- What you have to do
Transcribe the stretch of entries below from the line with "Declare Scope res_scope." through the line with "match d with", exactly and with both ends included; leave out all other lines.

Saved entries
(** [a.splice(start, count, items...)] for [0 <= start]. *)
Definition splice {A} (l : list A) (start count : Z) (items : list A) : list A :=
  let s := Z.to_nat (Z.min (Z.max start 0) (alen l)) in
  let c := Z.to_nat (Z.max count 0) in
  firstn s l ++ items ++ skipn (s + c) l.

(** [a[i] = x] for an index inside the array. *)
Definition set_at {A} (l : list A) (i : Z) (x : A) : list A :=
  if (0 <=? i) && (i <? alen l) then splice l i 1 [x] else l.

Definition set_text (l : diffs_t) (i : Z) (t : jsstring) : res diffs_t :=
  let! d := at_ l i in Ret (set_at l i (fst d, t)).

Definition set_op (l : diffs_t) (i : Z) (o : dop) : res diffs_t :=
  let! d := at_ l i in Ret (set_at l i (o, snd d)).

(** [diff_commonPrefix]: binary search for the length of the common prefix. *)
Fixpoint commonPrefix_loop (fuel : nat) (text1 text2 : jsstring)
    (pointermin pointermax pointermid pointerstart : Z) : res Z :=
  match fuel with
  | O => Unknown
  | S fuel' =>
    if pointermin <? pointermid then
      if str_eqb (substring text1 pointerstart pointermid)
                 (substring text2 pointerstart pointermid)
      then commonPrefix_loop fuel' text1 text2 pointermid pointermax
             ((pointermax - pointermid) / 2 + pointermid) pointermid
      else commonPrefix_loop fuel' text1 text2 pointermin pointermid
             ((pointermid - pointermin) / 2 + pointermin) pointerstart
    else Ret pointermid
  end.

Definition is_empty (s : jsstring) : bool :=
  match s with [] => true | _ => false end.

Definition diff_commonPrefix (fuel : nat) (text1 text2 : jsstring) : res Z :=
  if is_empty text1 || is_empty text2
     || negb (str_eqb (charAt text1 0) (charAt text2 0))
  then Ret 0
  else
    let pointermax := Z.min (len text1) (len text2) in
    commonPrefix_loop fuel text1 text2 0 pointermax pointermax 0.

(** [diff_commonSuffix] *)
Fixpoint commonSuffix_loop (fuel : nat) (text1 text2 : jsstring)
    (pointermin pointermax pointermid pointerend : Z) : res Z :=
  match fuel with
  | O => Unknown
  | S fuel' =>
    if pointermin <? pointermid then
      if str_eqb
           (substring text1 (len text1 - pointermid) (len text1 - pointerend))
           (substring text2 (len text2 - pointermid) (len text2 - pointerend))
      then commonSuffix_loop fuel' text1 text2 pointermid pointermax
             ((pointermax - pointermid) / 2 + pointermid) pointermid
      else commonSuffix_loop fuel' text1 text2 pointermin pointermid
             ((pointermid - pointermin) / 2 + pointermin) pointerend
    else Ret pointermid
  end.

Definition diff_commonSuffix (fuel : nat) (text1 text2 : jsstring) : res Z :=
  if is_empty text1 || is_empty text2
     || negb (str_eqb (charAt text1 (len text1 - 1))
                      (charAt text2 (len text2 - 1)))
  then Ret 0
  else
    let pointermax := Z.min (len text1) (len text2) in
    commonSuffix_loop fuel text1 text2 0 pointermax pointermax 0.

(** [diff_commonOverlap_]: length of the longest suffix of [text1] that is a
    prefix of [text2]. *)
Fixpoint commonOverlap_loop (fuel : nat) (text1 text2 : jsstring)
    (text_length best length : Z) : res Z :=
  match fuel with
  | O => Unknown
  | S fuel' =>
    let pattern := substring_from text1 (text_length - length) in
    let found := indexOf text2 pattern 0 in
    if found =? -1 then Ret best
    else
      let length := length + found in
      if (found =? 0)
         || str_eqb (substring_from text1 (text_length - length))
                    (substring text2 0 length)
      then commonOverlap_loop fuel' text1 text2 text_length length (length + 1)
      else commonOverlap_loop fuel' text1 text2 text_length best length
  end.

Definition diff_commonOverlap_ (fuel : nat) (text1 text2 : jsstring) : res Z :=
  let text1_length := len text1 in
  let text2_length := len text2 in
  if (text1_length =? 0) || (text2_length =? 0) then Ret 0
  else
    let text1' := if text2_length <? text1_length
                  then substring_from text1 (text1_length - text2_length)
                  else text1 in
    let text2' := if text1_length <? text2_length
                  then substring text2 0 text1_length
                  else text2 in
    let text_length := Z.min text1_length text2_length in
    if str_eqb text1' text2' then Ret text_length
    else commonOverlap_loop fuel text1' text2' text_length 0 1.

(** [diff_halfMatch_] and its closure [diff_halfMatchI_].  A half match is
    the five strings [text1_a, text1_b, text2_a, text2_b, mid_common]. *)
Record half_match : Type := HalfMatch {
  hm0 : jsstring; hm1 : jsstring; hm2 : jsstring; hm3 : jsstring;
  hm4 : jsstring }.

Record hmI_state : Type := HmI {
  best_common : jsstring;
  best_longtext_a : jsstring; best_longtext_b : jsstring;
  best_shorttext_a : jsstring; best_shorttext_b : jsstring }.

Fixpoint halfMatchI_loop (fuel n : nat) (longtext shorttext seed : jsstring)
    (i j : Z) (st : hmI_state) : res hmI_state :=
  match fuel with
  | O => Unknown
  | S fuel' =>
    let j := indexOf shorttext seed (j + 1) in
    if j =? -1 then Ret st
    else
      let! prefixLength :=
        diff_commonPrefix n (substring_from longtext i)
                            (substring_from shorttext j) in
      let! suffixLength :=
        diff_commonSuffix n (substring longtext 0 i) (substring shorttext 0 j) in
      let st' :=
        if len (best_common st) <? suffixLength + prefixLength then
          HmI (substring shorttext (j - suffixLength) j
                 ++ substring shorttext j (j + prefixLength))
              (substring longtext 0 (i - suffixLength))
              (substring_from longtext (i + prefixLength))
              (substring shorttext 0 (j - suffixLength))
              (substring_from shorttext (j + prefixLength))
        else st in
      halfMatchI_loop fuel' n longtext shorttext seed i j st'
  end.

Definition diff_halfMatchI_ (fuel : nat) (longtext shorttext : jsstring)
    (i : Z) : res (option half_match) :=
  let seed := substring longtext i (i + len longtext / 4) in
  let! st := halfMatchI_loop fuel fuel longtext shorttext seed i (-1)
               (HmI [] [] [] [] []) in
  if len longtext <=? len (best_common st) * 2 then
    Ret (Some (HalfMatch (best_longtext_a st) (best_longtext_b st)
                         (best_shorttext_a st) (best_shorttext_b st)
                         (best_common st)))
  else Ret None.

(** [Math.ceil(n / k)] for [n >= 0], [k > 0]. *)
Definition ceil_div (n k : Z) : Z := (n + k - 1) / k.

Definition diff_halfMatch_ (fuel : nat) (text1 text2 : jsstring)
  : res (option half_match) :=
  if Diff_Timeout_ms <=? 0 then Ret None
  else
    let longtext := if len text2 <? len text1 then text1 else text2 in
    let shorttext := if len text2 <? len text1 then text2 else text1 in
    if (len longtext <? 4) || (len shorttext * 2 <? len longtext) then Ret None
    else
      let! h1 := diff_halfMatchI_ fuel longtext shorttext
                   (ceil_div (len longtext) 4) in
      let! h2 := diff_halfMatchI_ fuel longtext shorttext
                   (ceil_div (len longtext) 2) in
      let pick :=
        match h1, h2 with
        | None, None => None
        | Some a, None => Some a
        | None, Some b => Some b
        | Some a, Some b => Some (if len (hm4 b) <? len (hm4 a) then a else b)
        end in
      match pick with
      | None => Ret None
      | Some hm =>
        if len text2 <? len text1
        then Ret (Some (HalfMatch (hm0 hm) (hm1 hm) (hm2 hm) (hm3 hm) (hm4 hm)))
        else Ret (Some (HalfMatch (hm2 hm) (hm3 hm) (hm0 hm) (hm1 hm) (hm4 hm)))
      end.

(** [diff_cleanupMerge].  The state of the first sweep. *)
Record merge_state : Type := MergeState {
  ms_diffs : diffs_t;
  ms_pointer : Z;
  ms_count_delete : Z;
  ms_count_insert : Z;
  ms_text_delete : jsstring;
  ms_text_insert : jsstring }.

==

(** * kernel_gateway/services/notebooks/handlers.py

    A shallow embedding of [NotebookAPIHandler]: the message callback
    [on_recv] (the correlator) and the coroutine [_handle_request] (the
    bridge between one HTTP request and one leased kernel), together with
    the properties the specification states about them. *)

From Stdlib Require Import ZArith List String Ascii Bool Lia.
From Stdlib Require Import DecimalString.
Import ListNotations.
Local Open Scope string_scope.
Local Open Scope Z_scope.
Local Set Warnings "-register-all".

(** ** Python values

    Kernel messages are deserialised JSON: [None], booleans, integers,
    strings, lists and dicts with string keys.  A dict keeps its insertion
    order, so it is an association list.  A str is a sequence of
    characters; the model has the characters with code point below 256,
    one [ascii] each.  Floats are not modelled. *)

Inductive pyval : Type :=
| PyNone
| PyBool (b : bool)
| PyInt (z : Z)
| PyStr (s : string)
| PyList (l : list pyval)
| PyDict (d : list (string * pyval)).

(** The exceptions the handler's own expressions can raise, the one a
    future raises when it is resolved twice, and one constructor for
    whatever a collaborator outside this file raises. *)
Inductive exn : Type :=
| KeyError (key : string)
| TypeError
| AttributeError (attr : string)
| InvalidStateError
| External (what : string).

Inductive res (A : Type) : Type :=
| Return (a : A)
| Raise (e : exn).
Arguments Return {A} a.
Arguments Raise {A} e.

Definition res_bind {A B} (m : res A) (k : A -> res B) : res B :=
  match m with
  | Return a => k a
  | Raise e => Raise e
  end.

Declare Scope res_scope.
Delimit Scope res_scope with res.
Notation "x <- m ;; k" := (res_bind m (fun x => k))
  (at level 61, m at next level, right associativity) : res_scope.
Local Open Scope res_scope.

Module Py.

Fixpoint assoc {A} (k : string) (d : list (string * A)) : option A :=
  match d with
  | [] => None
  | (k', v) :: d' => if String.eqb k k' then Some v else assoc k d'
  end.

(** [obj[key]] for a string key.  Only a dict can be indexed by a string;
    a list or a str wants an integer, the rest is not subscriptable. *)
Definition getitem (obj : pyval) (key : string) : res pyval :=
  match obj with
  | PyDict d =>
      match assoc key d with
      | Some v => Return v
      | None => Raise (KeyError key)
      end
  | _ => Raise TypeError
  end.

- Result of this task
Declare Scope res_scope.
Delimit Scope res_scope with res.
Notation "x <- m ;; k" := (res_bind m (fun x => k))
  (at level 61, m at next level, right associativity) : res_scope.
Local Open Scope res_scope.

Module Py.

Fixpoint assoc {A} (k : string) (d : list (string * A)) : option A :=
  match d with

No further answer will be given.